◆ **Work task**: What is needed here is an exact copy of all the entries below.

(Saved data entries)
━━━━━━━━━━━━━━━━━━━━

(* ===== verification/ConsumerSet.v ===== *)
(** * A consumer set: the actor and its pumps

    Models [spawn_with_generation] of [consumer/set.rs]: one pump per
    subscription feeds the bounded command channel the actor reads, the actor's
    prefetch tick publishes windows to the pumps, and closing the set drops the
    receiver and the watches. The system of [ConsumerSystem] assumes that the
    deliveries it is given are numbered upwards on each channel; here that is
    assumed of the broker only, and the pumps carry it to the actor. *)

From S2P Require Import Prelude Transport Publication Scheduler Attempts DelayTopology DelayRouting.
From S2P Require Import Prefetch Delivery ConsumerActor ConsumerInv ConsumerBounds ConsumerFifo.
From S2P Require Import ConsumerSerial ConsumerSystem ConsumerPump ConsumerPumpSystem.
Import Transport Delivery ConsumerPump.
Local Open Scope Z_scope.

Module ConsumerSet.

Record Group := mkGroup {
  cs_sys : ConsumerSystem.Sys;
  cs_pumps : gmap string Pump;
  cs_queue : list (string * Streamed);         (* the incoming channel *)
  cs_received : list (string * Streamed)       (* what the actor took from it *)
}.

Inductive SetLabel :=
| JPump (sub : string) (l : Label)
| JReceive
| JActor (l : ConsumerSystem.Label).

Definition of_sub (sub : string) (l : list (string * Streamed)) : list Streamed :=
  snd <$> filter (fun x => x.1 = sub) l.

(** The tags of the deliveries among stream items. *)
Definition tags (l : list Streamed) : list Z :=
  omap (fun r => match r with Ok d => Some (td_delivery_tag d) | Err _ => None end) l.

(** The broker numbers the deliveries of a channel upwards. *)
Definition numbered (d : TransportDelivery) (p : Pump) : Prop :=
  0 < td_delivery_tag d /\ Forall (fun t => t < td_delivery_tag d) (tags (ch_streamed (p_channel p))).

#[global] Instance numbered_dec d p : Decision (numbered d p).
Proof. unfold numbered. apply _. Defined.

Section Group.
Variable sha256 : string -> string.
Variable subs : list Subscription.
Abbreviation cfg := (ConsumerSystem.cfg subs).

Definition specs : gmap string SourceSpec := foldl (fun m s => <[ConsumerActor.s_id s := spec_of s]> m) ∅ subs.

(** A step of the pump of [sub]. *)
Definition pump_moves (sub : string) (l : Label) (g : Group) : option Group :=
  match specs !! sub, cs_pumps g !! sub with
  | Some spec, Some p =>
      (fun p' => mkGroup (cs_sys g) (<[sub := p']> (cs_pumps g)) (cs_queue g) (cs_received g)) <$> pump_step spec l p
  | _, _ => None
  end.

(** What the pump holds for the command channel. *)
Definition holds (sub : string) (g : Group) : list (string * Streamed) :=
  match p_phase <$> cs_pumps g !! sub with Some (Sending it _) => [(sub, it)] | _ => [] end.

(** [incoming_tx.send]: waits for room, fails when the receiver is dropped. *)
Definition pump_sends (sub : string) (g : Group) : option Group :=
  if ConsumerSystem.open (cs_sys g) && (Z.of_nat (length (cs_queue g)) <? ConsumerActor.COMMAND_CAPACITY) then
    (fun g' => mkGroup (cs_sys g') (cs_pumps g') (cs_queue g' ++ holds sub g) (cs_received g')) <$>
      pump_moves sub (PSend true) g
  else None.

Definition broker_delivers (sub : string) (d : TransportDelivery) (g : Group) : option Group :=
  match cs_pumps g !! sub with
  | Some p => if bool_decide (numbered d p) then pump_moves sub (EDispatch d) g else None
  | None => None
  end.

(** The actor takes the next command while it has room for it. *)
Definition actor_receives (g : Group) : option Group :=
  match cs_queue g with
  | (sub, res) :: rest =>
      if ConsumerSystem.open (cs_sys g) &&
         (Z.of_nat (length (ConsumerActor.pending_incoming (ConsumerActor.intake (ConsumerSystem.st (cs_sys g))))) <?
          ConsumerActor.c_pending_capacity cfg)
      then Some (mkGroup (ConsumerSystem.on_st (ConsumerActor.handle_incoming cfg sub res) (cs_sys g)) (cs_pumps g) rest
                   (cs_received g ++ [(sub, res)]))
      else None
  | [] => None
  end.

━━━━━━━━━━━━━━━━━━━━

◆ **Answer to the problem**:
(* ===== verification/ConsumerSet.v ===== *)
(** * A consumer set: the actor and its pumps

    Models [spawn_with_generation] of [consumer/set.rs]: one pump per
    subscription feeds the bounded command channel the actor reads, the actor's
    prefetch tick publishes windows to the pumps, and closing the set drops the
    receiver and the watches. The system of [ConsumerSystem] assumes that the
    deliveries it is given are numbered upwards on each channel; here that is
    assumed of the broker only, and the pumps carry it to the actor. *)

From S2P Require Import Prelude Transport Publication Scheduler Attempts DelayTopology DelayRouting.
From S2P Require Import Prefetch Delivery ConsumerActor ConsumerInv ConsumerBounds ConsumerFifo.
From S2P Require Import ConsumerSerial ConsumerSystem ConsumerPump ConsumerPumpSystem.
Import Transport Delivery ConsumerPump.
Local Open Scope Z_scope.

Module ConsumerSet.

Record Group := mkGroup {
  cs_sys : ConsumerSystem.Sys;
  cs_pumps : gmap string Pump;
  cs_queue : list (string * Streamed);         (* the incoming channel *)
  cs_received : list (string * Streamed)       (* what the actor took from it *)
}.

Inductive SetLabel :=
| JPump (sub : string) (l : Label)
| JReceive
| JActor (l : ConsumerSystem.Label).

Definition of_sub (sub : string) (l : list (string * Streamed)) : list Streamed :=
  snd <$> filter (fun x => x.1 = sub) l.

(** The tags of the deliveries among stream items. *)
Definition tags (l : list Streamed) : list Z :=
  omap (fun r => match r with Ok d => Some (td_delivery_tag d) | Err _ => None end) l.

(** The broker numbers the deliveries of a channel upwards. *)
Definition numbered (d : TransportDelivery) (p : Pump) : Prop :=
  0 < td_delivery_tag d /\ Forall (fun t => t < td_delivery_tag d) (tags (ch_streamed (p_channel p))).

#[global] Instance numbered_dec d p : Decision (numbered d p).
Proof. unfold numbered. apply _. Defined.

Section Group.
Variable sha256 : string -> string.
Variable subs : list Subscription.
Abbreviation cfg := (ConsumerSystem.cfg subs).

Definition specs : gmap string SourceSpec := foldl (fun m s => <[ConsumerActor.s_id s := spec_of s]> m) ∅ subs.

(** A step of the pump of [sub]. *)
Definition pump_moves (sub : string) (l : Label) (g : Group) : option Group :=
  match specs !! sub, cs_pumps g !! sub with
  | Some spec, Some p =>
      (fun p' => mkGroup (cs_sys g) (<[sub := p']> (cs_pumps g)) (cs_queue g) (cs_received g)) <$> pump_step spec l p
  | _, _ => None
  end.

(** What the pump holds for the command channel. *)
Definition holds (sub : string) (g : Group) : list (string * Streamed) :=
  match p_phase <$> cs_pumps g !! sub with Some (Sending it _) => [(sub, it)] | _ => [] end.

(** [incoming_tx.send]: waits for room, fails when the receiver is dropped. *)
Definition pump_sends (sub : string) (g : Group) : option Group :=
  if ConsumerSystem.open (cs_sys g) && (Z.of_nat (length (cs_queue g)) <? ConsumerActor.COMMAND_CAPACITY) then
    (fun g' => mkGroup (cs_sys g') (cs_pumps g') (cs_queue g' ++ holds sub g) (cs_received g')) <$>
      pump_moves sub (PSend true) g
  else None.

Definition broker_delivers (sub : string) (d : TransportDelivery) (g : Group) : option Group :=
  match cs_pumps g !! sub with
  | Some p => if bool_decide (numbered d p) then pump_moves sub (EDispatch d) g else None
  | None => None
  end.

(** The actor takes the next command while it has room for it. *)
Definition actor_receives (g : Group) : option Group :=
  match cs_queue g with
  | (sub, res) :: rest =>
      if ConsumerSystem.open (cs_sys g) &&
         (Z.of_nat (length (ConsumerActor.pending_incoming (ConsumerActor.intake (ConsumerSystem.st (cs_sys g))))) <?
          ConsumerActor.c_pending_capacity cfg)
      then Some (mkGroup (ConsumerSystem.on_st (ConsumerActor.handle_incoming cfg sub res) (cs_sys g)) (cs_pumps g) rest
                   (cs_received g ++ [(sub, res)]))
      else None
  | [] => None
  end.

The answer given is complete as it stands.